**SUPPLIED MATERIAL**
* * * * * * *
Lemma fillError_None filled e data :
  fillData e = Some data -> fillError order filled e data = None <-> fillAccepted filled e data.
Proof.
  intros Hd. unfold fillError, fillAccepted. cbv zeta.
  destruct (ngt (parseDecimal (fd_fillQty data)) (nint 0)); [|split; [done|by intros [? _]]]. simpl negb. cbv iota.
  case_bool_decide as Hc; [|split; [done|by intros (_ & ? & _)]]. simpl negb. cbv iota.
  destruct (ngt _ _); [split; [done|by intros (_ & _ & ? & _)]|].
  unfold fillData in Hd. destruct (oe_kind e); try done; simpl STATE_OF; destruct (nle _ _); simpl; intuition congruence.
Qed.

Lemma eventError_None i state e :
  eventError order i state e = None <->
  neq (oe_seq e) (nint (Z.of_nat i)) = true /\ oe_orderId e = or_orderId order
  /\ TERMINAL state = false /\ state ∈ LEGAL_FROM (STATE_OF (oe_kind e)).
Proof.
  unfold eventError. cbv zeta. destruct (neq _ _); [|split; [done|by intros [? _]]]. simpl negb. cbv iota.
  case_bool_decide; [|split; [done|by intros (_ & ? & _)]]. simpl negb. cbv iota.
  destruct (TERMINAL state); [split; [done|by intros (_ & _ & ? & _)]|].
  case_bool_decide; simpl; intuition congruence.
Qed.

(** The accepted streams from a state, a position and a filled quantity. *)
Fixpoint accepted (i : nat) (state : ReducerState) (filled : number) (events : list OrderEvent) : Prop :=
  match events with
  | [] => True
  | e :: events =>
      (neq (oe_seq e) (nint (Z.of_nat i)) = true /\ oe_orderId e = or_orderId order
       /\ TERMINAL state = false /\ state ∈ LEGAL_FROM (STATE_OF (oe_kind e)))
      /\ match fillData e with Some data => fillAccepted filled e data | None => True end
      /\ accepted (S i) (Some (STATE_OF (oe_kind e))) (filledBy filled [e]) events
  end.

(** The states a stream goes through. *)
Definition pathOf (events : list OrderEvent) : list OrderState := List.map (fun e => STATE_OF (oe_kind e)) events.

Lemma reduceEvents_accepted i st events st' :
  reduceEvents order i st events = inr st' <->
  accepted i (of_state st) (of_filled st) events
  /\ st' = {| of_state := lastState (of_state st) (pathOf events);
             of_filled := filledBy (of_filled st) events;
             of_fills := of_fills st ++ fillsOf events |}.
Proof.
  revert i st. induction events as [|e events IH]; intros i st; simpl.
  { unfold lastState. simpl. rewrite app_nil_r. destruct st. simpl. split; [intros [= <-]; by split|by intros [_ ->]]. }
  assert (forall s, lastState (Some s) (pathOf events) = lastState (of_state st) (s :: pathOf events)) as Hl.
  { intros s. unfold lastState. rewrite last_cons. by destruct (last (pathOf events)). }
  unfold reduceEvent. destruct (eventError order i (of_state st) e) eqn:E.
  { split; [done|]. intros [(H & _) _]. apply eventError_None in H. congruence. }
  pose proof (proj1 (eventError_None _ _ _) E) as He.
  destruct (fillData e) as [data|] eqn:Ed; simpl.
  - destruct (fillError order (of_filled st) e data) eqn:Ef.
    { split; [done|]. intros [(_ & H & _) _]. apply fillError_None in H; [congruence|done]. }
    pose proof (proj1 (fillError_None _ _ _ Ed) Ef) as Hf. rewrite IH. simpl. rewrite Hl, <- app_assoc. tauto.
  - rewrite IH. simpl. rewrite Hl. tauto.
Qed.

Lemma accepted_path i state filled events : accepted i state filled events -> legalPath state (pathOf events).
Proof.
  revert i state filled. induction events as [|e events IH]; intros i state filled; simpl; [done|].
  intros ((_ & _ & ? & ?) & _ & Hacc). split_and!; [done|done|]. by eapply IH.
Qed.

Lemma accepted_lookup i state filled events j e :
  accepted i state filled events -> events !! j = Some e ->
  neq (oe_seq e) (nint (Z.of_nat (i + j))) = true /\ oe_orderId e = or_orderId order
  /\ match fillData e with Some data => fillAccepted (filledBy filled (take j events)) e data | None => True end.
Proof.
  revert i state filled j. induction events as [|e' events IH]; intros i state filled j; simpl; [done|].
  intros ((Hs & Ho & _) & Hf & Hacc). destruct j as [|j]; simpl; [intros [= <-]; rewrite Nat.add_0_r; by split_and!|].
  intros Hj. destruct (IH _ _ _ _ Hacc Hj) as (? & ? & ?). by rewrite <- Nat.add_succ_comm.
Qed.

(** A path that has reached a terminal state has ended. *)
Lemma legalPath_terminal from path j s : legalPath from path -> path !! j = Some s -> TERMINAL (Some s) = true -> S j = length path.
Proof.
  revert from j. induction path as [|s' path IH]; intros from j; [done|]. simpl. intros (_ & _ & H) Hj Ht.
  destruct j as [|j]; simpl in Hj.
  - injection Hj as ->. destruct path as [|s'' path]; [done|]. simpl in H. destruct H as (_ & H & _). congruence.
  - f_equal. by eapply IH.
Qed.
End order.

(** * The journal and the live state of the market adapter

    What an execution does to the adapter and the journal, whatever the providers, the
    broker and the bus do; and the invariant that ties the journal to the live state, from
    which recovery returns exactly the live market state. *)

(** ** Fills of one symbol *)

Lemma applyFill_other st f s : s <> fl_symbol f -> ms_positions (applyFillToMarketState st f) !! s = ms_positions st !! s.
Proof. intros H. simpl. by rewrite lookup_insert_ne. Qed.

Lemma applyFills_other fills st s :
  Forall (fun f => fl_symbol f <> s) fills ->
  ms_positions (foldl applyFillToMarketState st fills) !! s = ms_positions st !! s.
Proof.
  intros H. revert st. induction H as [|f fills Hf _ IH]; intros st; [done|]. simpl foldl. rewrite IH.
  by apply applyFill_other.
Qed.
* * * * * * *
**WORK REQUIRED**
Reproduce exactly the section above that begins at the line containing "case_bool_decide; [|split; [done|by" and ends at the line containing "[done|]. intros [(_", leaving out all other lines.

**REPLY**
  case_bool_decide; [|split; [done|by intros (_ & ? & _)]]. simpl negb. cbv iota.
  destruct (TERMINAL state); [split; [done|by intros (_ & _ & ? & _)]|].
  case_bool_decide; simpl; intuition congruence.
Qed.

(** The accepted streams from a state, a position and a filled quantity. *)
Fixpoint accepted (i : nat) (state : ReducerState) (filled : number) (events : list OrderEvent) : Prop :=
  match events with
  | [] => True
  | e :: events =>
      (neq (oe_seq e) (nint (Z.of_nat i)) = true /\ oe_orderId e = or_orderId order
       /\ TERMINAL state = false /\ state ∈ LEGAL_FROM (STATE_OF (oe_kind e)))
      /\ match fillData e with Some data => fillAccepted filled e data | None => True end
      /\ accepted (S i) (Some (STATE_OF (oe_kind e))) (filledBy filled [e]) events
  end.

(** The states a stream goes through. *)
Definition pathOf (events : list OrderEvent) : list OrderState := List.map (fun e => STATE_OF (oe_kind e)) events.

Lemma reduceEvents_accepted i st events st' :
  reduceEvents order i st events = inr st' <->
  accepted i (of_state st) (of_filled st) events
  /\ st' = {| of_state := lastState (of_state st) (pathOf events);
             of_filled := filledBy (of_filled st) events;
             of_fills := of_fills st ++ fillsOf events |}.
Proof.
  revert i st. induction events as [|e events IH]; intros i st; simpl.
  { unfold lastState. simpl. rewrite app_nil_r. destruct st. simpl. split; [intros [= <-]; by split|by intros [_ ->]]. }
  assert (forall s, lastState (Some s) (pathOf events) = lastState (of_state st) (s :: pathOf events)) as Hl.
  { intros s. unfold lastState. rewrite last_cons. by destruct (last (pathOf events)). }
  unfold reduceEvent. destruct (eventError order i (of_state st) e) eqn:E.
  { split; [done|]. intros [(H & _) _]. apply eventError_None in H. congruence. }
  pose proof (proj1 (eventError_None _ _ _) E) as He.
  destruct (fillData e) as [data|] eqn:Ed; simpl.
  - destruct (fillError order (of_filled st) e data) eqn:Ef.
    { split; [done|]. intros [(_ & H & _) _]. apply fillError_None in H; [congruence|done]. }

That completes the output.